Jacqueline Aubenas © DR

Jacqueline Aubenas: « Le confinement m’a rendue vivante »

Le Vif

Elle en a tant vu et tant vécu, déjà, Jacqueline Aubenas ! Dont l’enlèvement de sa fille journaliste, Florence, en Irak, il y a quinze ans. La pandémie et les mesures qui en découlent lui ont permis, dit-elle, de réinventer sa vie. De reconfigurer sa mémoire. Et d’avoir l’envie, joyeuse, depuis sa claustration à Ixelles, de repenser le monde.

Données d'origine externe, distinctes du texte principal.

(** ** Calling the bridge *)

(** [await window.api[name](arg)]: a TypeError when the bridge has no such
    method; otherwise the message goes over IPC. *)
Definition window_api (name : string) (arg : option Blob) : M (option Blob) :=
  match api_method name with
  | None => throw ("TypeError: window.api." ++ name ++ " is not a function")
  | Some (Invoke channel) =>
      fun w =>
        let '(reply, blob) := gw channel arg (store w) in
        let w' := with_host blob ((channel, arg) :: ipc_log w) w in
        match reply with
        | Resolved r => (Ok r, w')
        | Rejected e => (Throw e, w')
        end
  | Some (Send channel) =>
      fun w => (Ok None, with_host (store w) ((channel, arg) :: ipc_log w) w)
  | Some Subscribe | Some Unsubscribe => mret None
  end.

(** ** The hotkey dialog *)

(** [input.value || defaultHotkeys[input.id]]. *)
Definition value_or_default (d : Document) (id : string) : JsVal :=
  js_or (JStr (field d id)) (default_of id).

(** The object built by the [forEach] of [saveHotkeys]. *)
Definition collect_hotkeys (d : Document) : Blob :=
  foldl (fun hotkeys id => <[id := value_or_default d id]> hotkeys)
        ∅ hotkeyInputs.

(** [element.value = v], as the element with the given id keeps it.  The
    six inputs are text inputs: [null] becomes the empty string and line
    breaks are stripped.  The other elements with an id in the markup are
    the two buttons, whose [value] is the string of what is assigned. *)
Definition value_assigned (id : string) (v : JsVal) : string :=
  if bool_decide (id ∈ hotkeyInputs)
  then strip_newlines (to_value_string v)
  else to_string v.

(** The callback of the [forEach] of [loadHotkeys]. *)
Definition load_entry (d : Document) (entry : string * JsVal) : Document :=
  let '(id, v) := entry in
  match d !! id with
  | Some _ => set_value id (value_assigned id v) d
  | None => d
  end.

Definition loadHotkeys : World → World :=
  try_catch
    (settings ← window_api "getSettings" None;
     let hotkeys :=
       js_or (default JUndefined (settings ≫= (.!! "hotkeys")))
             (JObj (JStr <$> defaultHotkeys)) in
     match object_entries hotkeys with
     | None => throw "TypeError: Cannot convert undefined or null to object"
     | Some entries =>
         update (fun w => with_doc (foldl load_entry (doc w) entries) w)
     end)
    (console_error "Error loading hotkeys:").

Definition saveHotkeys : World → World :=
  try_catch
    (d ← get_doc;
     let hotkeys := collect_hotkeys d in
     reply ← window_api "getSettings" None;
     let settings := default ∅ reply in
     let settings := <["hotkeys" := JObj hotkeys]> settings in
     window_api "saveSettings" (Some settings);;
     window_api "closeHotkeyDialog" None;;
     mret tt)
    (console_error "Error saving hotkeys:").

Definition resetHotkeys (w : World) : World :=
  with_doc
    (foldl (fun d id => set_value id (to_value_string (default_of id)) d)
           (doc w) hotkeyInputs)
    w.

Definition stopRecording (w : World) : World :=
  let d :=
    match currentInput w with
    | Some id =>
        let d :=
          if String.eqb (field (doc w) id) "Recording..."
          then set_value id (to_value_string (default_of id)) (doc w)
          else doc w in
        set_recording id false d
    | None => doc w
    end in
  with_session false None (with_doc d w).

Definition startRecording (input : string) (w : World) : World :=
  let w := if isRecording w then stopRecording w else w in
  with_session true (Some input)
    (with_doc (set_recording input true
                 (set_value input "Recording..." (doc w))) w).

La vie.  » Confinement « , c’est un mot moche. Mou. Ce n’est pas un emprisonnement, pas une séquestration. C’est quelque chose d’indéfinissable. Il y a le dedans et le dehors, qu’est-ce qu’on peut faire ? A quel moment on fait une transgression ? Mais je le vis comme une quatrième ou une cinquième vie. Je me suis dit :  » Il faut que je me réinvente une vie.  » J’avais la possibilité de restructurer mes désirs, mes actions, mes émotions. Et ça a été une espèce de renaissance d’inventions. Quel chemin j’ai pris, pourquoi j’ai fait ça… C’est un confinement intérieur. Mon remède. Puisque dans ces cas-là, la révolte est stérile.

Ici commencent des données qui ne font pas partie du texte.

(** * pyespeak: the eSpeak process wrapper

    A shallow embedding of [pyespeak.py]: the construction of the launch
    arguments in [eSpeak.__init__], and the methods [say], [reopen], [close]
    and [terminate] as state-passing programs over the session object and a
    log of the calls made to the [subprocess] library. *)

From Stdlib Require Import String Ascii ZArith List Bool Lia DecimalString.
From Stdlib Require DecimalZ DecimalPos.
Import ListNotations.
Open Scope string_scope.
Open Scope Z_scope.
Open Scope list_scope.

(** ** Module constants *)

Definition ESPEAKCMD : string := "espeak".
Definition VOICEDIR : string := "/usr/share/espeak-data/voices".

(** [str(n)] for a Python int: decimal digits, with a leading minus sign for
    negative numbers. *)
Definition str (n : Z) : string := NilZero.string_of_int (Z.to_int n).

(** ** The keyword arguments of [eSpeak.__init__] *)

(** The [voice] argument. The source tests [voice is not "default"], an
    identity test. CPython interns the literal, so the default argument and
    any literal ["default"] written by a caller are the one object
    [VoiceDefault]; every other str object is a [VoiceStr], whatever its
    characters. *)
Inductive voice_arg : Type :=
| VoiceDefault
| VoiceStr (s : string).

Definition voice_value (v : voice_arg) : string :=
  match v with
  | VoiceDefault => "default"
  | VoiceStr s => s
  end.

Definition is_not_default (v : voice_arg) : bool :=
  match v with
  | VoiceDefault => false
  | VoiceStr _ => true
  end.

(** The [punct] argument: [True], [False] or a str of punctuation characters. *)
Inductive punct_arg : Type :=
| PunctBool (b : bool)
| PunctStr (s : string).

La mémoire. J’ai l’impression que la mémoire est comme un étang. Des poissons sortent pour respirer à la surface puis replongent. Il y a des choses qui vous avaient semblé importantes, puis qui s’étaient éteintes avant de resurgir. C’est ce resurgissement, cette reconfiguration qui permettent de se réinventer. C’est très intéressant de dresser une nouvelle géographie de sa mémoire. Et ça aurait été impossible sans cette espèce de ventre mou.

Le temps. Ce qui me frappe, c’est l’autre notion du temps. La brutalité de l’événement et puis cet événement qui s’étire, qui s’étire… On ne sait pas quand il va finir. Le temps n’appartient plus à personne. Il faut l’occuper. Presque physiquement, mentalement. Le temps devient différent. Il appartient au passé, au présent et à ce que vous supposez que sera l’avenir.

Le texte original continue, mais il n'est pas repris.